For those looking to the government for cues on ethanol, Thursday must have been awfully confusing. While senators were sipping happy hour cocktails and congratulating themselves on a symbolic, politically-motivated vote attacking ethanol, the Department of Energy was rewarding innovative students for finding ways to improve fuel consumption and emissions in American-made cars.
The same day that senators bemoaned the tax credits given to the ethanol industry, the Department of Energy, in conjunction with contestant co-sponsor General Motors announced that the overall winner of the EcoCAR: The NeXt Challenge was an extended-range electric vehicle using E85 designed and built by a team of Virginia Tech University. They awarded second place to another E85 EREV from Ohio State. For the DOE, ethanol was a huge winner.

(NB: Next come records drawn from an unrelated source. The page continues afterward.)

(* ===== verification/EditHistory.v ===== *)
(** * The editor: the undo history ([diff_dock/code/edit.rs])

    [VecDeque] and [Vec] are lists with their back at the end.  Byte counts are
    [usize]s that saturate; an id past [u64::MAX] is a panic. *)

From S2P Require Import Prelude DiffRange DiffText DiffUtf8 DiffTracker EditDocument EditSplice.

Definition UNDO_GROUP_INTERVAL : Z := 300000000.
Definition MAX_UNDO_TRANSACTIONS : nat := 1000.
Definition MAX_UNDO_BYTES : Z := 32 * 1024 * 1024.

(** [usize::saturating_add] and [usize::saturating_sub] *)
Definition saturating_add (a b : Z) : Z := Z.min (a + b) U64_MAX.
Definition saturating_sub (a b : Z) : Z := Z.max (a - b) 0.

Inductive EditGroup := Typing | Atomic.

#[export] Instance EditGroup_eq_dec : EqDecision EditGroup.
Proof. solve_decision. Defined.

Module HistoryMark.
Inductive t := Baseline | Transaction (id : Z).

#[export] Instance eq_dec : EqDecision t.
Proof. solve_decision. Defined.
End HistoryMark.

Definition add_edit (total : Z) (edit : AppliedEdit) : Z :=
  saturating_add total
    (saturating_add (Z.of_nat (byte_len (removed edit))) (Z.of_nat (byte_len (inserted edit)))).

(** The fold of [Transaction::bytes] and of [push]. *)
Definition edits_bytes (edits : list AppliedEdit) : Z := foldl add_edit 0%Z edits.

Module Transaction.
Record t := mk { id : Z; edits : list AppliedEdit; before : CodeSelection; after : CodeSelection }.

Definition bytes (self : t) : Z := edits_bytes (edits self).
End Transaction.

Record HistoryStep := mkStep { step_edits : list DocChange; step_selection : CodeSelection }.

(** [pop_back] and [pop] *)
Definition pop_back {A} (l : list A) : option (list A * A) :=
  match last l with Some x => Some (removelast l, x) | None => None end.

Module UndoHistory.
Record t := mk {
  undo_stack : list Transaction.t;
  redo_stack : list Transaction.t;
  undo_bytes : Z;
  redo_bytes : Z;
  base_mark : HistoryMark.t;
  next_id : Z;
  open : bool;
  last_edit_at : option Z;
  max_bytes : Z }.

Definition default : t := mk [] [] 0 0 HistoryMark.Baseline 0 false None MAX_UNDO_BYTES.

Definition mark (self : t) : HistoryMark.t :=
  match last (undo_stack self) with
  | Some transaction => HistoryMark.Transaction (Transaction.id transaction)
  | None => base_mark self
  end.

(** The loop of [trim_undo], which each time drops the oldest transaction. *)
Fixpoint trim_loop (max_bytes : Z) (undo : list Transaction.t) (undo_bytes : Z)
    (base_mark : HistoryMark.t) : list Transaction.t * Z * HistoryMark.t :=
  match undo with
  | [] => (undo, undo_bytes, base_mark)
  | evicted :: rest =>
      if (MAX_UNDO_TRANSACTIONS <? length undo) || ((max_bytes <? undo_bytes)%Z && (1 <? length undo))
      then trim_loop max_bytes rest (saturating_sub undo_bytes (Transaction.bytes evicted))
             (HistoryMark.Transaction (Transaction.id evicted))
      else (undo, undo_bytes, base_mark)
  end.

Definition trim_undo (self : t) : t :=
  let '(undo, bytes, base) :=
    trim_loop (max_bytes self) (undo_stack self) (undo_bytes self) (base_mark self) in
  mk undo (redo_stack self) bytes (redo_bytes self) base (next_id self) (open self)
    (last_edit_at self) (max_bytes self).

Definition set_open (self : t) (open : bool) : t :=
  mk (undo_stack self) (redo_stack self) (undo_bytes self) (redo_bytes self) (base_mark self)
    (next_id self) open (last_edit_at self) (max_bytes self).

Definition set_last_edit (self : t) (now : Z) : t :=
  mk (undo_stack self) (redo_stack self) (undo_bytes self) (redo_bytes self) (base_mark self)
    (next_id self) (open self) (Some now) (max_bytes self).

Definition close_group (self : t) : t := set_open self false.

Definition joinable (self : t) (group : EditGroup) (now : Z) : bool :=
  bool_decide (group = Typing) && open self &&
  match last_edit_at self with
  | Some last => (saturating_sub now last <=? UNDO_GROUP_INTERVAL)%Z
  | None => false
  end.

Definition push (self : t) (edits : list AppliedEdit) (before after : CodeSelection)
    (group : EditGroup) (now : Z) : option t :=
  if bool_decide (edits = []) then Some self
  else
    match joinable self group now, pop_back (undo_stack self) with
    | true, Some (below, top) =>
        let top := Transaction.mk (Transaction.id top) (Transaction.edits top ++ edits)
                     (Transaction.before top) after in
        let self := mk (below ++ [top]) [] (saturating_add (undo_bytes self) (edits_bytes edits)) 0
                      (base_mark self) (next_id self) (open self) (last_edit_at self)
                      (max_bytes self) in
        Some (set_last_edit (trim_undo self) now)
    | _, _ =>
        next ← checked_add U64_MAX (next_id self) 1;
        let transaction := Transaction.mk (next_id self) edits before after in
        let self := mk (undo_stack self ++ [transaction]) []
                      (saturating_add (undo_bytes self) (Transaction.bytes transaction)) 0
                      (base_mark self) next (open self) (last_edit_at self) (max_bytes self) in
        Some (set_last_edit (set_open (trim_undo self) (bool_decide (group = Typing))) now)
    end.

Definition clear (self : t) : t :=
  mk [] [] 0 0 HistoryMark.Baseline (next_id self) false None (max_bytes self).

Section history.
Context `{Rope}.

(** The records of a transaction, each applied to the document. *)
Fixpoint apply_all (apply : CodeDocument.t → AppliedEdit → option (CodeDocument.t * list DocChange))
    (doc : CodeDocument.t) (records : list AppliedEdit) (edits : list DocChange)
  : option (CodeDocument.t * list DocChange) :=
  match records with
  | [] => Some (doc, edits)
  | record :: records =>
      st ← apply doc record;
      let '(doc, changes) := st in apply_all apply doc records (edits ++ changes)
  end.

Definition undo (self : t) (doc : CodeDocument.t) : option (t * CodeDocument.t * option HistoryStep) :=
  match pop_back (undo_stack self) with
  | None => Some (set_open self false, doc, None)
  | Some (below, transaction) =>
      let bytes := Transaction.bytes transaction in
      st ← apply_all apply_reverse doc (reverse (Transaction.edits transaction)) [];
      let '(doc, edits) := st in
      Some (mk below (redo_stack self ++ [transaction]) (saturating_sub (undo_bytes self) bytes)
              (saturating_add (redo_bytes self) bytes) (base_mark self) (next_id self) false
              (last_edit_at self) (max_bytes self),
            doc, Some (mkStep edits (Transaction.before transaction)))
  end.

Definition redo (self : t) (doc : CodeDocument.t) : option (t * CodeDocument.t * option HistoryStep) :=
  match pop_back (redo_stack self) with
  | None => Some (set_open self false, doc, None)
  | Some (rest, transaction) =>
      let bytes := Transaction.bytes transaction in
      st ← apply_all apply_forward doc (Transaction.edits transaction) [];
      let '(doc, edits) := st in
      Some (mk (undo_stack self ++ [transaction]) rest (saturating_add (undo_bytes self) bytes)
              (saturating_sub (redo_bytes self) bytes) (base_mark self) (next_id self) false
              (last_edit_at self) (max_bytes self),
            doc, Some (mkStep edits (Transaction.after transaction)))
  end.
End history.
End UndoHistory.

The contest is important as it is a joint government and industry challenge to re-engineer a GM-donated vehicle to minimize the vehicle’s fuel consumption and emissions, while maintaining its utility, safety, and performance. The Virginia Tech team achieved the equivalent of nearly 82 miles per gallon—a 70 percent improvement in fuel efficiency over the stock vehicle. They did it using 85 percent ethanol as the conventional fuel.
So as the nation’s top energy regulators told the our nation’s future engineering leaders that ethanol was a winner with them, senators deemed ethanol unworthy of assistance despite its ability to provide a clean, sustainable domestic energy source. Yes, this was the same crew who voted to keep massive Big Oil subsidies. No, no contest winners made vehicles of the future using the fuel of the past.
It’s time to ask our senators in Washington what they are thinking. These men and women were not elected for the scientific knowledge, but officials at the DOE were chosen for theirs. If you have a senator who voted against ethanol, take a moment to ask why he or she continues to ignore what scientists endorse: ethanol.